TRY IT
From the first line to the last, repeat the data below exactly.

DATA TO EXAMINE
(** * Search screen of mattermost-mobile: submission and result aggregation

    A shallow embedding of the search screen component
    ([SearchScreen], file [src/unnamed/part_000]) and of the gallery
    ordering of the file results pane ([FileResults], file
    [src/unnamed/part_001]).

    React state is a record; every [setX] of a [useState] pair is a
    field update.  A handler is a computation over the screen state and
    the log of calls made to collaborators (search services, history
    store, collapsible header).  An [async] handler is cut at its [await]:
    the part before it runs when the handler is called, the part after
    it when the awaited promise settles. *)

From stdpp Require Import base strings list gmap sorting.
From Stdlib Require Import ZArith Lia.

(** ** Shared data *)

(** [FileInfo] as the two components read it: every field they touch is
    optional in the client types ([id?], [create_at?] guarded by [||] and
    truthiness tests in the source). *)
Record FileInfo := mkFileInfo {
  id : option string;
  create_at : option Z;
  channel_id : option string;
  user_id : option string;
  mime_type : string
}.

(** Modelled from the spec: the enumeration [FileFilters] of [@utils/file]
    is outside the source files; the specification lists its closed set of
    values. *)
Inductive FileFilter :=
| ALL | DOCUMENTS | SPREADSHEETS | PRESENTATIONS | CODE
| IMAGES | VIDEOS | AUDIO | OTHER.

(** [TabTypes] of [@utils/search]. *)
Inductive TabType := MESSAGES | FILES.

(** JavaScript truthiness of a string: every string but the empty one. *)
Definition truthy (s : string) : bool :=
  match s with
  | EmptyString => false
  | String _ _ => true
  end.
Lemma count_from_absent sub s skip : str_in sub s = false -> count_from sub s skip = 0.
Proof.
  revert skip. induction s as [|c s IH]; intros skip; [reflexivity|].
  cbn [str_in count_from]. rewrite orb_false_iff. intros [H1 H2].
  destruct skip; [rewrite H1|]; now apply IH.
Qed.


(** X4. The title heading [# ] is reported missing only on an article
    without any section marker: the four named sections and the lack of
    sections are then reported with it. *)
Theorem missing_title_implies_all (db : UnicodeDB) (article : pystr) :
  In (Writer.ERR_MISSING_HEADING (py "# ")) (Writer.self_check article) ->
  str_count (py "## ") article = 0
  /\ (forall h, In h Writer.REQUIRED_HEADINGS ->
        In (Writer.ERR_MISSING_HEADING h) (Writer.self_check article))
  /\ In Writer.ERR_SECTIONS (Writer.self_check article).
Proof.
  rewrite self_check_heading_iff by (left; reflexivity). intros Htitle.
  assert (Hsec : str_in (py "## ") article = false).
  { destruct (str_in (py "## ") article) eqn:E; [|reflexivity].
    apply section_marker_has_title_marker in E. congruence. }
  assert (Hcount : str_count (py "## ") article = 0)
    by (now apply count_from_absent).
  split; [exact Hcount|]. split.
  - intros h Hh. apply self_check_missing_heading; [exact Hh|].
    destruct (str_in h article) eqn:E; [|reflexivity].
    destruct Hh as [<- | [<- | [<- | [<- | [<- | []]]]]]; [congruence | ..].
    + apply (str_in_prefix (py "## ") (py "Hook")) in E. congruence.
    + apply (str_in_prefix (py "## ") (py "Context")) in E. congruence.
    + apply (str_in_prefix (py "## ") (py "What to do next")) in E. congruence.
    + apply (str_in_prefix (py "## ") (py "Conclusion")) in E. congruence.
  - apply self_check_In. do 2 right. left. split; [reflexivity|]. rewrite Hcount. lia.
Qed.

Lemma missing_title_implies_all_witness :
  In Writer.ERR_SECTIONS (Writer.self_check (db := ascii_db) (py "Plain text.")).
Proof.
  apply (missing_title_implies_all ascii_db (py "Plain text.")).
  vm_compute. left. reflexivity.
Defined.

(** ** Trimming *)

Lemma lstrip_decompose s :
  exists w, s = w ++ lstrip s /\ Forall (fun c => isspace c = true) w.
Proof.
  induction s as [|c s (w & E & Hw)]; [exists []; split; [reflexivity | constructor]|].
  cbn [lstrip]. destruct (isspace c) eqn:Ec.
  - exists (c :: w). split; [cbn [app]; now rewrite <- E | now constructor].
  - exists []. split; [reflexivity | constructor].
Qed.

Lemma lstrip_fixed s :
  match s with c :: _ => isspace c = false | [] => True end -> lstrip s = s.
Proof. destruct s as [|c s]; [reflexivity|]. cbn [lstrip]. now intros ->. Qed.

OUTPUT FOR THIS TASK
(** * Search screen of mattermost-mobile: submission and result aggregation

    A shallow embedding of the search screen component
    ([SearchScreen], file [src/unnamed/part_000]) and of the gallery
    ordering of the file results pane ([FileResults], file
    [src/unnamed/part_001]).

    React state is a record; every [setX] of a [useState] pair is a
    field update.  A handler is a computation over the screen state and
    the log of calls made to collaborators (search services, history
    store, collapsible header).  An [async] handler is cut at its [await]:
    the part before it runs when the handler is called, the part after
    it when the awaited promise settles. *)

From stdpp Require Import base strings list gmap sorting.
From Stdlib Require Import ZArith Lia.

(** ** Shared data *)

(** [FileInfo] as the two components read it: every field they touch is
    optional in the client types ([id?], [create_at?] guarded by [||] and
    truthiness tests in the source). *)
Record FileInfo := mkFileInfo {
  id : option string;
  create_at : option Z;
  channel_id : option string;
  user_id : option string;
  mime_type : string
}.

(** Modelled from the spec: the enumeration [FileFilters] of [@utils/file]
    is outside the source files; the specification lists its closed set of
    values. *)
Inductive FileFilter :=
| ALL | DOCUMENTS | SPREADSHEETS | PRESENTATIONS | CODE
| IMAGES | VIDEOS | AUDIO | OTHER.

(** [TabTypes] of [@utils/search]. *)
Inductive TabType := MESSAGES | FILES.

(** JavaScript truthiness of a string: every string but the empty one. *)
Definition truthy (s : string) : bool :=
  match s with
  | EmptyString => false
  | String _ _ => true
  end.
Lemma count_from_absent sub s skip : str_in sub s = false -> count_from sub s skip = 0.
Proof.
  revert skip. induction s as [|c s IH]; intros skip; [reflexivity|].
  cbn [str_in count_from]. rewrite orb_false_iff. intros [H1 H2].
  destruct skip; [rewrite H1|]; now apply IH.
Qed.


(** X4. The title heading [# ] is reported missing only on an article
    without any section marker: the four named sections and the lack of
    sections are then reported with it. *)
Theorem missing_title_implies_all (db : UnicodeDB) (article : pystr) :
  In (Writer.ERR_MISSING_HEADING (py "# ")) (Writer.self_check article) ->
  str_count (py "## ") article = 0
  /\ (forall h, In h Writer.REQUIRED_HEADINGS ->
        In (Writer.ERR_MISSING_HEADING h) (Writer.self_check article))
  /\ In Writer.ERR_SECTIONS (Writer.self_check article).
Proof.
  rewrite self_check_heading_iff by (left; reflexivity). intros Htitle.
  assert (Hsec : str_in (py "## ") article = false).
  { destruct (str_in (py "## ") article) eqn:E; [|reflexivity].
    apply section_marker_has_title_marker in E. congruence. }
  assert (Hcount : str_count (py "## ") article = 0)
    by (now apply count_from_absent).
  split; [exact Hcount|]. split.
  - intros h Hh. apply self_check_missing_heading; [exact Hh|].
    destruct (str_in h article) eqn:E; [|reflexivity].
    destruct Hh as [<- | [<- | [<- | [<- | [<- | []]]]]]; [congruence | ..].
    + apply (str_in_prefix (py "## ") (py "Hook")) in E. congruence.
    + apply (str_in_prefix (py "## ") (py "Context")) in E. congruence.
    + apply (str_in_prefix (py "## ") (py "What to do next")) in E. congruence.
    + apply (str_in_prefix (py "## ") (py "Conclusion")) in E. congruence.
  - apply self_check_In. do 2 right. left. split; [reflexivity|]. rewrite Hcount. lia.
Qed.

Lemma missing_title_implies_all_witness :
  In Writer.ERR_SECTIONS (Writer.self_check (db := ascii_db) (py "Plain text.")).
Proof.
  apply (missing_title_implies_all ascii_db (py "Plain text.")).
  vm_compute. left. reflexivity.
Defined.

(** ** Trimming *)

Lemma lstrip_decompose s :
  exists w, s = w ++ lstrip s /\ Forall (fun c => isspace c = true) w.
Proof.
  induction s as [|c s (w & E & Hw)]; [exists []; split; [reflexivity | constructor]|].
  cbn [lstrip]. destruct (isspace c) eqn:Ec.
  - exists (c :: w). split; [cbn [app]; now rewrite <- E | now constructor].
  - exists []. split; [reflexivity | constructor].
Qed.

Lemma lstrip_fixed s :
  match s with c :: _ => isspace c = false | [] => True end -> lstrip s = s.
Proof. destruct s as [|c s]; [reflexivity|]. cbn [lstrip]. now intros ->. Qed.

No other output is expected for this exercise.